For their own analyses, the duo compared relative risk information provided by each biomarker in the highly cited study and in the corresponding meta-analysis, looking also at findings for the largest of the relevant studies included in the meta-analysis.
"We tried to see whether the most prominent papers in the literature of biomarkers provide accurate or exaggerated effects," Ioannidis explained. "Having accurate information about these measurements and their impacts is important for both scientific reasons and for clinical practice and public health — and obviously also for cost."
Overall, the researchers found that effect sizes tended to be larger in the highly cited studies than in the largest available study of that biomarker in 86 percent of the cases examined. Similarly, some 83 percent of associations had smaller effect sizes in the meta-analyses than in the highly cited studies.
"It was interesting that there was such a consistent pattern," Ioannidis said. "It probably suggests that this is not something that happens just for a single biomarker. It's probably a phenomenon that applies to many different biomarkers and different diseases and different settings."
Fewer than half of the associations — just 15 of the 35 examined — reached statistical significance in the largest studies available, the pair noted. Of these, seven associations had relative risks of 1.37 or higher in the largest available study, corresponding to an elevated risk of 37 percent or more compared to that found in the population at large.
Meanwhile, when they compared highly cited studies directly to meta-analyses, the researchers found that 32 of the 35 associations reached statistical significance in meta-analyses.

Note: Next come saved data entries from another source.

Lemma fail_all r ids : forall m,
  (forall i, i ∈ ids -> 0 <= i) -> NoDup ids ->
  let m' := foldl (fun m i => set_waiter i (fail_waiter r) m) m ids in
  cached m' = cached m /\
  forall k, waiters m' !! k = if decide (Z.of_nat k ∈ ids)
                              then fail_waiter r <$> waiters m !! k else waiters m !! k.
Proof.
  induction ids as [|i ids IH]; intros m Hpos Hnd; cbv zeta; cbn [foldl].
  - split; [done|]. intros k. by rewrite decide_False by set_solver.
  - apply NoDup_cons in Hnd as [Hi Hnd].
    destruct (IH (set_waiter i (fail_waiter r) m)) as [E Hk]; [set_solver|done|].
    split; [by rewrite E|]. intros k. rewrite Hk, waiters_set by set_solver.
    destruct (decide (Z.of_nat k = i)) as [<-|Hne].
    + by rewrite decide_False, decide_True by set_solver.
    + destruct (decide (Z.of_nat k ∈ ids)); [rewrite decide_True by set_solver|rewrite decide_False by set_solver]; done.
Qed.

(** Failing the registered waiters touches no other one. *)
Lemma fail_spec m r :
  mux_wf m ->
  let m' := kfastblock_transport_fail_mux_waiters m r in
  cached m' = cached m <| mux_waiters := [] |> <| mux_inflight := 0 |> /\
  forall k, waiters m' !! k = if decide (Z.of_nat k ∈ mux_waiters (cached m))
                              then fail_waiter r <$> waiters m !! k else waiters m !! k.
Proof.
  intros Hw. cbv zeta. unfold kfastblock_transport_fail_mux_waiters.
  destruct (fail_all r (mux_waiters (cached m))
    (m <| cached ::= fun c => c <| mux_waiters := [] |> <| mux_inflight := 0 |> |>)) as [E Hk].
  - intros i Hi. by apply (mw_listed _ Hw).
  - apply Hw.
  - split; [by rewrite E|]. exact Hk.
Qed.

(** Failing everybody, when everybody is in the list. *)
Lemma fail_wf m r : r <> 0 -> mux_wf m -> mux_wf (kfastblock_transport_fail_mux_waiters m r).
Proof.
  intros Hr Hw. destruct (fail_spec m r Hw) as [E Hk]. destruct Hw as [H1 H2 H3 H4 H5 H6].
  split; rewrite ?E; [constructor|set_solver| |done|done|].
  - intros k w. rewrite Hk. destruct (decide _) as [Hd|Hd].
    + destruct (waiters m !! k); [|done]. by intros [= <-].
    + intros Hw Hl. by apply (H3 k w) in Hl.
  - intros k w. rewrite Hk. destruct (decide _) as [Hd|Hd]; [|by apply H6].
    destruct (waiters m !! k); [|done]. by intros [= <-].
Qed.

(** Taking a registered waiter out of the list, and changing it. *)
Lemma unlist_wf m i f :
  mux_wf m -> i ∈ mux_waiters (cached m) ->
  (forall w, waiters m !! Z.to_nat i = Some w -> linked (f w) = false /\ (done (f w) = true -> answered_right (f w))) ->
  mux_wf (set_waiter i f m
            <| cached ::= fun c => c <| mux_waiters ::= list_del i |> <| mux_inflight ::= dec_if_nonzero |> |>).
Proof.
  intros [H1 H2 H3 H4 H5 H6] Hi Hf. destruct (H2 i Hi) as (Hpos & w & Hw & Hl & Hd).
  destruct (list_del_spec i _ H1) as (D1 & D2 & D3). specialize (D3 Hi).
  set (m' := _ <| cached ::= _ |>).
  assert (Ew : forall k, waiters m' !! k
    = if decide (Z.of_nat k = i) then f <$> waiters m !! k else waiters m !! k)
    by (intros k; exact (waiters_set i f m k Hpos)).
  assert (Ec : mux_waiters (cached m') = list_del i (mux_waiters (cached m))) by done.
  assert (En : mux_inflight (cached m') = dec_if_nonzero (mux_inflight (cached m))) by done.
  clearbody m'. split; rewrite ?Ec, ?En.
  - done.
  - intros j [Hj Hne]%D2. destruct (H2 j Hj) as (Hjp & x & Hx & Hxl). split; [done|]. exists x.
    rewrite Ew, decide_False by lia. done.
  - intros k x. rewrite Ew, D2. destruct (decide (Z.of_nat k = i)) as [<-|Hne].
    + destruct (waiters m !! k) as [y|] eqn:Ey; [|done]. intros [= <-].
      destruct (Hf y) as [-> _]; [by rewrite Nat2Z.id|done].
    + intros Hx Hxl. split; [by eapply H3|done].
  - unfold dec_if_nonzero. case_match; lia.
  - lia.
  - intros k x. rewrite Ew. destruct (decide (Z.of_nat k = i)) as [<-|Hne]; [|by apply H6].
    destruct (waiters m !! k) as [y|] eqn:Ey; [|done]. intros [= <-] Hdn.
    destruct (Hf y) as [? ?]; [by rewrite Nat2Z.id|auto].
Qed.

(** Changes that the waiters and their list do not notice. *)
Lemma mux_wf_ext m m' :
  waiters m' = waiters m -> mux_waiters (cached m') = mux_waiters (cached m) ->
  mux_inflight (cached m') = mux_inflight (cached m) -> mux_wf m -> mux_wf m'.
Proof. intros E1 E2 E3 [H1 H2 H3 H4 H5 H6]. split; by rewrite ?E1, ?E2, ?E3. Qed.

Lemma mux_begin_wf sq svc op m r m' :
  mux_wf m -> Z.of_nat (List.length (mux_waiters (cached m))) + 1 < 2 ^ 32 ->
  exec_begin sq svc op m = (r, m') -> mux_wf m'.
Proof.
  intros [H1 H2 H3 H4 H5 H6] Hb. unfold exec_begin. set (n := List.length (waiters m)).
  cbn [kfastblock_transport_init_mux_waiter fmap option_fmap option_map option_list].
  set (w := {| linked := false; done := false; seq := sq; service := svc; opcode := op; ret := - EINPROGRESS; response := zero_response |}).
  set (m0 := m <| waiters ::= fun l => l ++ [w] |>).
  change (kfastblock_transport_register_mux_waiter m0 (Some (Z.of_nat n)) = (r, m') -> mux_wf m').
  assert (E0 : forall k x, waiters m0 !! k = Some x -> waiters m !! k = Some x \/ k = n /\ x = w).
  { intros k x. simpl. intros Hx. apply lookup_app_Some in Hx as [?|[Hk Hx]]; [by left|right].
    apply list_lookup_singleton_Some in Hx as [Hx <-]. fold n in Hk, Hx. split; [lia|done]. }
  assert (El : forall k x, waiters m !! k = Some x -> waiters m0 !! k = Some x).
  { intros k x Hx. simpl. by rewrite lookup_app_l by by eapply lookup_lt_Some. }
  assert (Hn : waiters m0 !! n = Some w) by (simpl; by rewrite lookup_app_r, Nat.sub_diag by lia).
  assert (Hni : Z.of_nat n ∉ mux_waiters (cached m)).
  { intros Hi. destruct (H2 _ Hi) as (_ & x & Hx & _). rewrite Nat2Z.id in Hx.
    apply lookup_lt_Some in Hx. subst n. lia. }
  unfold kfastblock_transport_register_mux_waiter. destruct (mux_dead (cached m0)).
  { intros E; apply (f_equal snd) in E; cbn [snd] in E; subst m'. split.
    - exact H1.
    - intros i Hi. destruct (H2 i Hi) as (Hp & x & Hx & Hxl). split; [done|]. eauto.
    - intros k x Hx Hxl. destruct (E0 k x Hx) as [Hx'|[-> ->]]; [by eapply H3|done].
    - exact H4.
    - exact H5.
    - intros k x Hx Hxd. destruct (E0 k x Hx) as [Hx'|[-> ->]]; [by eapply H6|done]. }
  intros E; apply (f_equal snd) in E; cbn [snd] in E.
  assert (Ew : forall k, waiters m' !! k
    = if decide (Z.of_nat k = Z.of_nat n) then (fun w => w <| linked := true |>) <$> waiters m0 !! k
      else waiters m0 !! k) by (intros k; rewrite <- E; apply (waiters_set (Z.of_nat n)); lia).
  assert (Ec : mux_waiters (cached m') = mux_waiters (cached m) ++ [Z.of_nat n]) by by rewrite <- E.
  assert (En : mux_inflight (cached m') = u32 (mux_inflight (cached m) + 1)) by by rewrite <- E.
  clear E. clearbody m0. split; rewrite ?Ec, ?En.
  - apply NoDup_app. split; [done|]. split; [set_solver|apply NoDup_singleton].
  - intros i [Hi|Hi]%elem_of_app.
    + destruct (H2 i Hi) as (Hp & x & Hx & Hxl). split; [done|]. exists x.
      rewrite Ew, decide_False by (intros En'; apply Hni; by rewrite <- En', Z2Nat.id). auto.
    + apply list_elem_of_singleton in Hi as ->. split; [lia|]. exists (w <| linked := true |>).
      by rewrite Nat2Z.id, Ew, decide_True, Hn by done.
  - intros k x. rewrite Ew. destruct (decide _) as [Ek|Hne].
    + intros _ _. rewrite Ek. set_solver.
    + intros Hx Hxl. destruct (E0 k x Hx) as [Hx'|[-> ->]]; [|done].
      apply elem_of_app. left. by eapply H3.
  - rewrite H4, length_app, u32_small by lia. simpl. lia.
  - rewrite length_app. simpl. lia.
  - intros k x. rewrite Ew. destruct (decide _) as [Ek|Hne].
    + apply Nat2Z.inj in Ek as ->. rewrite Hn. by intros [= <-].
    + intros Hx Hxd. destruct (E0 k x Hx) as [Hx'|[-> ->]]; [by eapply H6|done].
Qed.

Lemma unregister_wf m i :
  0 <= i -> mux_wf m -> mux_wf (kfastblock_transport_unregister_mux_waiter m (Some i)).
Proof.
  intros Hp Hw. unfold kfastblock_transport_unregister_mux_waiter.
  destruct (waiters m !! Z.to_nat i) as [w|] eqn:E; [|done]. destruct (linked w) eqn:Hl; [|done].
  pose proof (mw_linked _ Hw _ _ E Hl) as Hx. rewrite Z2Nat.id in Hx by done.
  apply unlist_wf; [done..|]. intros y Hy. split; [done|].
  destruct (mw_listed _ Hw i Hx) as (_ & z & Hz & _ & Hd). simplify_eq. simpl. congruence.
Qed.


(** What has been completed stays as it is: its worker may have returned. *)
Definition keeps_done (m m' : mux conn) : Prop :=
  forall (k : nat) w, waiters m !! k = Some w -> done w = true -> waiters m' !! k = Some w.

Lemma same_keeps m m' : waiters m' = waiters m -> keeps_done m m'.
Proof. by intros E k w; rewrite E. Qed.

Lemma unlist_keeps m i f g :
  mux_wf m -> i ∈ mux_waiters (cached m) -> keeps_done m (set_waiter i f m <| cached ::= g |>).
Proof.
  intros Hw Hi k w Hk Hd. destruct (mw_listed _ Hw i Hi) as (Hp & x & Hx & _ & Hxd).
  change (waiters (set_waiter i f m) !! k = Some w). rewrite waiters_set by done.
  destruct (decide (Z.of_nat k = i)) as [<-|Hne]; [|done]. rewrite Nat2Z.id in Hx. congruence.
Qed.

Lemma unregister_keeps m i :
  0 <= i -> mux_wf m -> keeps_done m (kfastblock_transport_unregister_mux_waiter m (Some i)).
Proof.
  intros Hp Hw. unfold kfastblock_transport_unregister_mux_waiter.
  destruct (waiters m !! Z.to_nat i) as [w|] eqn:E; [|by intros ?]. destruct (linked w) eqn:Hl; [|by intros ?].
  pose proof (mw_linked _ Hw _ _ E Hl) as Hx. rewrite Z2Nat.id in Hx by done. by apply unlist_keeps.
Qed.

Lemma fail_keeps m r : mux_wf m -> keeps_done m (kfastblock_transport_fail_mux_waiters m r).
Proof.
  intros Hw k w Hk Hd. destruct (fail_spec m r Hw) as [_ ->]. destruct (decide _) as [Hi|]; [|done].
  destruct (mw_listed _ Hw _ Hi) as (_ & x & Hx & _ & Hxd). rewrite Nat2Z.id in Hx. congruence.
Qed.

Lemma begin_keeps sq svc op m r m' : exec_begin sq svc op m = (r, m') -> keeps_done m m'.
Proof.
  unfold exec_begin, kfastblock_transport_register_mux_waiter.
  intros E k w Hk Hd. pose proof (lookup_lt_Some _ _ _ Hk) as Hlt. revert E.
  case_match; intros E; apply (f_equal snd) in E; cbn [snd] in E; subst m'.
  - simpl. by rewrite lookup_app_l.
  - match goal with |- context [set_waiter ?i ?f ?m0] =>
      change (waiters (set_waiter i f m0) !! k = Some w); rewrite waiters_set by lia end.
    rewrite decide_False by lia. simpl. by rewrite lookup_app_l.
Qed.

(** The waiter found is registered and has the number. *)
Lemma find_spec m sq i :
  kfastblock_transport_find_mux_waiter_locked m sq = Some i ->
  i ∈ mux_waiters (cached m) /\ exists w, waiters m !! Z.to_nat i = Some w /\ seq w = sq.
Proof.
  unfold kfastblock_transport_find_mux_waiter_locked. case_match; [done|]. intros E.
  apply List.find_some in E as [Hi E]. apply list_elem_of_In in Hi. split; [done|].
  destruct (waiters m !! Z.to_nat i) as [w|]; [|done]. simpl in E. unbool. eauto.
Qed.

Lemma set_waiter_twice i f g h m :
  set_waiter i f (set_waiter i g m <| cached ::= h |>) = set_waiter i (fun w => f (g w)) m <| cached ::= h |>.
Proof.
  unfold set_waiter. destruct m as [c l s]. simpl. f_equal.
  apply list_eq. intros k. rewrite !list_lookup_alter.
  destruct (decide (Z.to_nat i = k)) as [<-|]; [|done]. rewrite decide_True by done.
  by destruct (l !! Z.to_nat i).
Qed.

"The results of the highly cited studies were often in stark contrast against both the largest study on the same association and the corresponding meta-analysis," the authors wrote, noting that "[m]eta-analyses of risk factors may have more inflated effects themselves, because typically they include also the highly cited studies and they may suffer from publication and other selective reporting biases."
While they explained that their own study design has limitations and does not necessarily extend to all biomarkers, the researchers argue that their findings could help explain why many biomarkers that appear to be promising never graduate to use in the clinic.
And though they don't dispute the notion that some of the biomarkers included in the study are important and authentic, Ioannidis and Panagiotou say that, in general, rigorous study design and analysis standards, coupled with ongoing analyses of biomarkers, are needed to verify biomarker associations and to accurately chronicle effect sizes.
"In order to get more reliable estimates, we need larger studies and we also need coalitions of investigators working in large consortia," Ioannidis said, "where the primary emphasis would not be to discover one biomarker, but to replicate it and find that it has consistent results … so we can get an appreciation of really how big the estimate of the effect is in reality."
For his part, Ioannidis said he hopes researchers in the biomarker field see the paper "as an invitation to enhance and improve the proportion of biomarkers that make it to become something useful."
In an accompanying editorial appearing in the same issue of JAMA, University of Amsterdam clinical epidemiology, biostatistics, and bioinformatics researcher Patrick Bossuyt argued that while the review should not dissuade researchers from pursuing biomarker research, it should raise caution about over-selling results from individual studies.
"It would be premature to doubt all scientific efforts at marker discovery and unwise to discount all future biomarker evaluation studies," Bossuyt wrote.
"However," he added, "the analysis … should convince clinicians and researchers to be careful to match personal hope with professional skepticism, to apply critical appraisal of study design and close scrutiny of findings where indicated, and to be aware of the findings of well-conducted systematic reviews and meta-analyses when evaluating the evidence on biomarkers."